Be Creative, Take the Initiative
Once you have established yourself in a new job, do not be afraid to be creative. If there is a need to start a new program, seize the opportunity, especially if you have the interest and skills that would complement such a program. Innovation does not mandate isolation – you do not have to go it alone. Build your team and speak to experts in the field to explore program ideas. Seek advice and mentorship from others who have pursued similar endeavors to see what does and does not work. Try to engage your hospital administrators and department chair early in the process to determine what resources are available and the business model for your program. Start small and build on it as you go along. Community events to raise awareness are also an important factor in building your program and physician referral base.
The Importance of Teaching and Acquiring New Skills
Cardiology is an ever-changing field and it is important to stay up-to-date on the latest in diagnostic testing and therapeutics. This can be achieved through a multitude of Continuing Medical Education programs offered through several professional societies. Learning formats vary and provide a wide variety of options for your learning style. For example, learning through multimedia allows you to optimize your time such as listening to podcasts during your commute to and from work or while you go for a run. These activities may serve a dual purpose by providing Maintenance of Certification, as well. It is important to be receptive and adaptive to learning new skills in your field to remain relevant. Teaching your junior colleagues is equally important and may be in the form of bedside teaching, didactic lectures, hands-on training or interpretation of cardiac imaging tests.
The Importance of Networking and Responsible Use of Social Networks
Networking is vital to your career as it has many benefits and allows an exchange of knowledge. It can also facilitate career promotion by opening doors to opportunities that are not advertised. Networking through professional societies allows exposure to new initiatives, educational programs and committee involvement, while also generating research ideas and research project collaboration.
Social media platforms such as Twitter are frequently utilized to meet other colleagues both nationally and internationally and serve as a platform to promote your work and research publications. Twitter may also be useful to keep up with new research studies and provide a source of continuous learning, especially for the cardiac imaging community with cases posted from colleagues around the world. It is important to ensure that patient privacy is adhered to; therefore, guarantee that any patient identifiers are removed before posting a case.
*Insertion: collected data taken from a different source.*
(** X23.  The transfer that fills the request ends the call with the full
    count.  When the loop of [Read] (or of [Write]) holds [k] bytes, finds
    time left and the descriptor ready, and the transfer of the missing
    [size - k] bytes is complete, the call returns [size] at once, with the
    object unchanged; in [Write] the pass logs the timer reading, the wait
    for the remaining time and the transfer, and nothing after them. *)
Theorem transfer_that_fills_the_request_ends_the_call :
  (forall size now prefill pre it post k t s,
     let timer := MilliTimer_new now
                    (total_timeout_ms (read_timeout_constant (timeout_ s))
                       (read_timeout_multiplier (timeout_ s)) size) in
     let run := Read size now prefill (pre ++ it :: post) s in
     is_open_ s = true ->
     passes (Read_iteration size timer) size pre (prefilled (prefill size)) s
       = (Returned (Continue k), s, t) ->
     0 <= k < size -> size < UINT64_MOD ->
     0 < Remaining timer (ri_now it) -> reported_ready (ri_select it) ->
     (1 < size -> inter_byte_timeout (timeout_ s) = Timeout_max ->
      ret (inq (ri_inq it)) <> -1) ->
     ri_read it (size - k) = size - k ->
     result_of run = Returned size /\ state_of run = s)
  /\ (forall length now pre it post k t s,
        let total := total_timeout_ms (write_timeout_constant (timeout_ s))
                       (write_timeout_multiplier (timeout_ s)) length in
        let timer := MilliTimer_new now total in
        is_open_ s = true ->
        passes (Write_iteration length timer) length pre 0 s
          = (Returned (Continue k), s, t) ->
        0 <= k < length -> length < UINT64_MOD ->
        0 < Remaining timer (wi_now it) -> reported_ready (wi_select it) ->
        wi_write it (length - k) = length - k ->
        Write length now (pre ++ it :: post) s
          = (Returned length, s,
             timer_start total
               :: t ++ [timer_remaining (Remaining timer (wi_now it));
                        sys_pselect_write (fd_ s) (Remaining timer (wi_now it));
                        sys_write (fd_ s) (length - k)])).
Proof.
  split.
  - intros size now prefill pre it post k t s timer run
      Hopen Hpre Hk Hsize Hr Hready Hq Hfull. subst run.
    rewrite (Read_on_open _ _ _ _ _ Hopen). cbv zeta.
    cbn [result_of state_of fst snd]. fold timer. unfold Read_loop.
    destruct (coalescing_wait_passes size k it s Hq) as (tc & Hc).
    pose proof (Read_iteration_ready _ _ _ _ _ _ Hr Hready Hc) as Hb.
    cbv zeta in Hb.
    rewrite (to_size_t_small (size - k)) in Hb by lia.
    rewrite Hfull in Hb.
    rewrite (to_size_t_small (size - k)) in Hb by lia.
    replace (k + (size - k)) with size in Hb by lia.
    rewrite (to_size_t_small size) in Hb by lia.
    destruct (Z.ltb_spec (size - k) 1); [lia|].
    rewrite Z.eqb_refl in Hb.
    rewrite (transfer_loop_breaks _ _ pre it post _ k s s t size s _
               Hpre (proj2 Hk) Hb).
    split; reflexivity.
  - intros length now pre it post k t s total timer
      Hopen Hpre Hk Hsize Hr Hready Hfull.
    rewrite (Write_on_open _ _ _ _ Hopen). cbv zeta.
    fold total. fold timer. unfold Write_loop.
    pose proof (Write_iteration_ready length timer k it s Hr Hready) as Hb.
    cbv zeta in Hb.
    rewrite (to_size_t_small (length - k)) in Hb by lia.
    rewrite Hfull in Hb.
    rewrite (to_size_t_small (length - k)) in Hb by lia.
    replace (k + (length - k)) with length in Hb by lia.
    rewrite (to_size_t_small length) in Hb by lia.
    destruct (Z.ltb_spec (length - k) 1); [lia|].
    rewrite Z.eqb_refl in Hb.
    rewrite (transfer_loop_breaks _ _ pre it post _ k s s t length s _
               Hpre (proj2 Hk) Hb).
    reflexivity.
Qed.
(** * mdview: the live-view coordination core of [main.go]

    A shallow embedding of the parts of [main.go] that combine the sources
    into the document snapshot, detect changes by polling, fan reload signals
    out to the connected viewers, decide when the process shuts down, and
    guard the snapshot with the read/write mutex.

    Conventions of the embedding:
    - [[]byte] is [list byte]; a path is a [string];
    - [time.Time] is an instant on the integer line ([Z]); [t.After(u)] is
      [u < t];
    - a Go [error] is its message;
    - a buffered channel of [struct{}] is its capacity and the number of
      buffered elements; channels live in a heap indexed by identity, the
      registry [clients] is a finite set of identities;
    - every goroutine is cut into its atomic steps, and an execution is a
      list of such steps. *)

From Stdlib Require Import ZArith List Bool Lia.
From Stdlib Require Import Strings.String Strings.Ascii Strings.Byte.
From stdpp Require Import base option list gmap sets strings pretty.

Local Open Scope string_scope.
Local Open Scope list_scope.

(** ** Values shared by all components *)

Abbreviation bytes := (list byte).

(** The result of a call that returns [(value, error)]. *)
Inductive result (A : Type) : Type :=
| Ok (a : A)
| Err (msg : string).
Arguments Ok {A} a.
Arguments Err {A} msg.

Definition result_map {A B} (f : A -> B) (r : result A) : result B :=
  match r with
  | Ok a => Ok (f a)
  | Err e => Err e
  end.

Definition result_ok {A} (r : result A) : option A :=
  match r with
  | Ok a => Some a
  | Err _ => None
  end.

(** The newline character and the one-line string made of it. *)
Definition nl : string := String (ascii_of_nat 10) EmptyString.

(** What the operating system answers at one moment: [filepath.Abs],
    [os.Stat(..).ModTime()] and [os.ReadFile]. *)
Record fsview : Type := {
  fs_abs : string -> option string;
  fs_stat : string -> option Z;
  fs_read : string -> result bytes
}.

(** ** Combining the sources (run, lines 98-108; watchFiles, lines 386-396) *)

Module Combine.

(** The appended boundary: [append(combined, '\n', '\n')]. *)
Definition boundary : bytes := [x0a; x0a].

(** One turn of either loop once the data has been read:
    [if len(combined) > 0 { combined = append(combined, '\n', '\n') }]
    [combined = append(combined, data...)]. *)
Definition append_source (combined data : bytes) : bytes :=
  (if (0 <? List.length combined)%nat then combined ++ boundary
   else combined) ++ data.

(** The loop of [run]: a failed read returns the wrapped error at once. *)
Fixpoint read_args (fs : fsview) (args : list string) (combined : bytes)
  : result bytes :=
  match args with
  | [] => Ok combined
  | arg :: rest =>
      match fs_read fs arg with
      | Err e => Err ("reading " +:+ arg +:+ ": " +:+ e)
      | Ok data => read_args fs rest (append_source combined data)
      end
  end.

(** The loop of [watchFiles]: a failed read is skipped with [continue]. *)
Fixpoint reread (fs : fsview) (paths : list string) (combined : bytes)
  : bytes :=
  match paths with
  | [] => combined
  | p :: rest =>
      match fs_read fs p with
      | Err _ => reread fs rest combined
      | Ok data => reread fs rest (append_source combined data)
      end
  end.

(** Both loops seen on the data alone. *)
Definition join_sources (sources : list bytes) : bytes :=
  fold_left append_source sources [].

(** The sources a refresh manages to read, in order. *)
Definition readable (fs : fsview) (paths : list string) : list bytes :=
  omap (fun p => result_ok (fs_read fs p)) paths.

(** All sources of a startup, or the first wrapped error. *)
Fixpoint read_all (fs : fsview) (args : list string) : result (list bytes) :=
  match args with
  | [] => Ok []
  | arg :: rest =>
      match fs_read fs arg with
      | Err e => Err ("reading " +:+ arg +:+ ": " +:+ e)
      | Ok data => result_map (cons data) (read_all fs rest)
      end
  end.

(** Sources written one after the other with the boundary between
    neighbours. *)
Fixpoint sep_join (sources : list bytes) : bytes :=
  match sources with
  | [] => []
  | s :: rest =>
      match rest with
      | [] => s
      | _ :: _ => s ++ boundary ++ sep_join rest
      end
  end.

Definition is_empty (s : bytes) : bool :=
  match s with
  | [] => true
  | _ :: _ => false
  end.

(** The sources from the first non-empty one on. *)
Fixpoint drop_empty_prefix (sources : list bytes) : list bytes :=
  match sources with
  | [] => []
  | s :: rest => if is_empty s then drop_empty_prefix rest else s :: rest
  end.

(** The join as the specification words it: the boundary stands between
    consecutive non-empty sources only, so empty sources leave no trace. *)
Definition spec_join (sources : list bytes) : bytes :=
  sep_join (filter (fun s => negb (is_empty s)) sources).

End Combine.

(** ** The viewer registry (handleSSE, lines 314-323 and 329-337;
       notifyClients, lines 340-349) *)

Module Broadcaster.

(** A channel of [struct{}]: [make(chan struct{}, cap)] and the number of
    elements waiting in its buffer. *)
Record chan : Type := {
  chan_cap : nat;
  chan_len : nat
}.

Definition make_chan (cap : nat) : chan :=
  {| chan_cap := cap; chan_len := 0 |}.

(** [select { case ch <- struct{}{}: default: }]: the element is buffered
    when there is room, otherwise the [default] branch runs and nothing
    changes; the flag tells which branch ran. *)
Definition try_send (c : chan) : chan * bool :=
  if (chan_len c <? chan_cap c)%nat
  then ({| chan_cap := chan_cap c; chan_len := S (chan_len c) |}, true)
  else (c, false).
Remember to use hashtag #ACCImaging for great imaging cases or to participate in some of ACC’s Journal Club discussions.
Social media platforms should always be used responsibly and professionally compromising statements or pictures should not be posted. These platforms are becoming increasingly relevant in cardiology as they are a great learning resource and provide an opportunity to engage with other colleagues in the field.
Enjoy Your Journey
At the end of the day, your career is a journey filled with highways, hills, valleys and small tree-lined streets. You will chart your own path. Remember that the joy of your career is not so much about the destination but the journey and people you meet along the way. Life is short – savor and enjoy your career as much as possible!
This article was authored by Renee P. Bullock-Palmer, MD, FACC, cardiologist at the Deborah Heart and Lung Center in Browns Mills, NJ.